• What the task asks: Read through the data, and wherever a line holds the word "notExist", write that line out.

• The input:
(** C33. What [WriteWorkflowState] saved, [ReadWorkflowState] reads back, when no
    call of the read fails; for a state without content hash, as the program
    writes them. *)
Theorem Write_Read_roundtrip state w w1 :
  (∀ data, marshal state = Ok data → unmarshal data = Ok state) → ws_ContentHash state = "" →
  dirs w = d0 → WriteWorkflowState emptyFile notExist marshal dir state w = (Ok (), w1) → ioFaults w1 = [] →
  ∃ w2, ReadWorkflowState emptyFile notExist marshal unmarshal SHA256 dir w1 = (Ok state, w2).
Proof.
  intros Hyaml Hhash Ed E Hno. assert (holds (stateFile d0) (dirs w)) as Hi by (by rewrite Ed).
  destruct (write_file _ _ _ _ Ed E) as (data & Em & _).
  destruct (write_replaces _ _ _ Em _ _ _ Hi E) as [_ Hd].
  unfold ReadWorkflowState. rewrite bind_try.
  assert (∃ r w2, sysStat notExist dir ".lock" w1 = (r, w2) ∧ ioFaults w2 = [] ∧ dirs w2 = dirs w1)
    as (r & w2 & E2 & Hno2 & Ed2).
  { unfold sysStat. rewrite syscall_healthy by done. destruct (fileAt (dirs w1) dir _); eexists _, _; (split; [reflexivity|by split]). }
  rewrite E2. cbn [fst snd]. rewrite bind_unfold.
  assert (∃ w3, (match r with
                 | Ok _ => wrapIO "acquire shared lock" (acquireLock emptyFile notExist dir)
                 | Err _ => mret ()
                 end) w2 = (Ok (), w3) ∧ ioFaults w3 = [] ∧ holds (Some data) (dirs w3)) as (w3 & E3 & Hno3 & Hd3).
  { destruct r as [[]|e]; [|exists w2; by rewrite Ed2].
    destruct (acquireLock_healthy data w2) as (w3 & E3 & ?); [done|by rewrite Ed2|].
    exists w3. unfold wrapIO. by rewrite E3. }
  rewrite E3, bind_unfold. unfold sysRead. rewrite syscall_healthy by done. destruct Hd3 as [-> _].
  rewrite (Hyaml data Em), decide_True by done. by eexists.
Qed.
End Atomic.

(** ** Instances *)

Module PersistExamples.
Definition noFile (p : string) : error := Errorf ("open " ++ p ++ ": no such file or directory") None.

(** Files hold a state, or nothing. *)
Definition encodeState (s : WorkflowState) : result error (option WorkflowState) := Ok (Some s).
Definition decodeState (d : option WorkflowState) : result error WorkflowState :=
  match d with Some s => Ok s | None => Err (Errorf "EOF" None) end.
Definition noHash (d : option WorkflowState) : string := "".
Definition oldState : WorkflowState := WorkflowState_ "wf" "env.yaml" "1.0" "t0" "t0" "" [].
Definition newState : WorkflowState := WorkflowState_ "wf" "env.yaml" "1.0" "t0" "t1" "" [].
Definition before : Dirs (option WorkflowState) := {[ "/wf" := {[ "state.yaml" := Some oldState ]} ]}.
Definition disk : Fs (option WorkflowState) := Fs_ before [] [].

(** Thirteen calls work, and the next, the renaming, fails. *)
Definition failing : Fs (option WorkflowState) :=
  Fs_ before (replicate 13 None ++ [Some (Errorf "no space left on device" None)]) [].
Notation write w := (WriteWorkflowState None noFile encodeState "/wf" newState w).

Lemma WriteWorkflowState_atomic_witness :
  is_Ok (write failing).1 = false ∧ fileAt (dirs (write failing).2) "/wf" "state.yaml" = Some (Some oldState).
Proof.
  split; [vm_compute; reflexivity|].
  destruct (write failing) as [r w'] eqn:E.
  pose proof (WriteWorkflowState_atomic None noFile encodeState "/wf" before newState failing r w' eq_refl E) as [_ H].
  assert (is_Ok r = false) as Hr by (change r with (r, w').1; rewrite <-E; vm_compute; reflexivity).
  destruct r; [discriminate Hr|]. exact (proj1 H).
Defined.

Lemma Write_Read_roundtrip_witness :
  ∃ w2, ReadWorkflowState None noFile encodeState decodeState noHash "/wf" (write disk).2 = (Ok newState, w2).
Proof.
  assert (write disk = (Ok (), (write disk).2)) as E by (vm_compute; reflexivity).
  apply (Write_Read_roundtrip None noFile encodeState decodeState noHash "/wf" before newState disk _);
    [by intros data [= <-]|reflexivity|reflexivity|exact E|vm_compute; reflexivity].
Defined.
End PersistExamples.
(** [Registry] and [StepFactory.FromSpec], by the type's key. *)
Definition FromSpec (key name : string) (spec : ResourceMap) : option (result error AnyStep) :=
  let on {I} (C : StepOf I → AnyStep) (r : result error (StepOf I)) := Some (C <$> r) in
  if decide (key = "network") then on ANetwork (newNetworkStepFromSpec key name spec)
  else if decide (key = "key") then on AKey (newKeyStepFromSpec key name spec)
  else if decide (key = "image") then on AImage (newImageStepFromSpec key name spec)
  else if decide (key = "kernel") then on AKernel (newKernelStepFromSpec key name spec)
  else if decide (key = "binary") then on ABinary (newBinaryStepFromSpec key name spec)
  else if decide (key = "vm") then on AVM (newVMStepFromSpec key name spec)
  else if decide (key = "ssh") then on ASSH (newSSHStepFromSpec key name spec)
  else if decide (key = "exec") then on AExec (newExecStepFromSpec key name spec)
  else if decide (key = "copy") then on ACopy (newCopyStepFromSpec emptyText key name spec)
  else if decide (key = "image_import") then on AImageImport (newImageImportStepFromSpec key name spec)
  else None.

(** [Registry] and [StepFactory.FromState], which never fail. *)
Definition FromState : gmap string (string → ResourceState → list string → result error AnyStep) :=
  list_to_map
    [("network", λ name saved deps, Ok (ANetwork (newNetworkStepFromState "network" name saved deps)));
     ("key", λ name saved deps, Ok (AKey (newKeyStepFromState "key" name saved deps)));
     ("image", λ name saved deps, Ok (AImage (newImageStepFromState "image" name saved deps)));
     ("kernel", λ name saved deps, Ok (AKernel (newKernelStepFromState "kernel" name saved deps)));
     ("binary", λ name saved deps, Ok (ABinary (newBinaryStepFromState "binary" name saved deps)));
     ("vm", λ name saved deps, Ok (AVM (newVMStepFromState "vm" name saved deps)));
     ("ssh", λ name saved deps, Ok (ASSH (newSSHStepFromState "ssh" name saved deps)));
     ("exec", λ name saved deps, Ok (AExec (newExecStepFromState "exec" name saved deps)));
     ("copy", λ name saved deps, Ok (ACopy (newCopyStepFromState "copy" name saved deps)));
     ("image_import", λ name saved deps, Ok (AImageImport (newImageImportStepFromState "image_import" name saved deps)))].
Lemma splitLoop_LF_line s cur :
  LF ∉ s -> splitLoop [LF] 0 cur s = [cur ++ s].
Proof.
  revert cur. induction s as [|a s IH]; intros cur Hs.
  - simpl. now rewrite app_nil_r.
  - cbn [splitLoop startsWith].
    destruct (N.eqb_spec LF a) as [<-|Hne].
    + exfalso. apply Hs. left.
    + cbn [andb]. rewrite IH.
      * now rewrite <- app_assoc.
      * intros Hin. apply Hs. now right.
Qed.

(** No piece of a split at colons holds a colon. *)
Lemma splitLoop_COLON_pieces s cur :
  COLON ∉ cur -> Forall (fun piece => COLON ∉ piece) (splitLoop [COLON] 0 cur s).
Proof.
  revert cur. induction s as [|a s IH]; intros cur Hcur.
  - repeat constructor. exact Hcur.
  - cbn [splitLoop startsWith].
    destruct (N.eqb_spec COLON a) as [<-|Hne]; cbn [andb length Nat.sub].
    + constructor; [exact Hcur|]. apply IH. apply not_elem_of_nil.
    + apply IH. intros Hin. apply elem_of_app in Hin as [Hin|Hin].
      * now apply Hcur.
      * apply list_elem_of_singleton in Hin. congruence.
Qed.

(** The two parts of a pair hold no colon: what follows the second colon of
    a pair is lost. *)
Lemma parts_without_colon (pair part : jsstring) :
  part ∈ splitLimit [COLON] pair 2 -> COLON ∉ part.
Proof.
  unfold splitLimit, JsString.split. intros Hin.
  pose proof (splitLoop_COLON_pieces pair [] (not_elem_of_nil _)) as Hall.
  apply (Forall_take _ 2%nat) in Hall.
  rewrite Forall_forall in Hall. now apply Hall.
Qed.

(** Splitting the document made of the lines [ls] gives [ls] back. *)
Lemma split_joinLines (ls : list jsstring) :
  ls <> [] -> Forall (fun l => LF ∉ l) ls ->
  JsString.split [LF] (joinLines ls) = ls.
Proof.
  unfold JsString.split.
  induction ls as [|l ls IH]; [congruence|]. intros _ Hall.
  apply Forall_cons in Hall as [Hl Hall].
  destruct ls as [|l' ls].
  - simpl. now rewrite splitLoop_LF_line.
  - change (joinLines (l :: l' :: ls)) with (l ++ LF :: joinLines (l' :: ls)).
    rewrite splitLoop_LF_app, splitLoop_LF_line by assumption.
    rewrite IH by (assumption || congruence). reflexivity.
Qed.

• Output below:
  dirs w = d0 → WriteWorkflowState emptyFile notExist marshal dir state w = (Ok (), w1) → ioFaults w1 = [] →
  ∃ w2, ReadWorkflowState emptyFile notExist marshal unmarshal SHA256 dir w1 = (Ok state, w2).
  assert (∃ r w2, sysStat notExist dir ".lock" w1 = (r, w2) ∧ ioFaults w2 = [] ∧ dirs w2 = dirs w1)
                 | Ok _ => wrapIO "acquire shared lock" (acquireLock emptyFile notExist dir)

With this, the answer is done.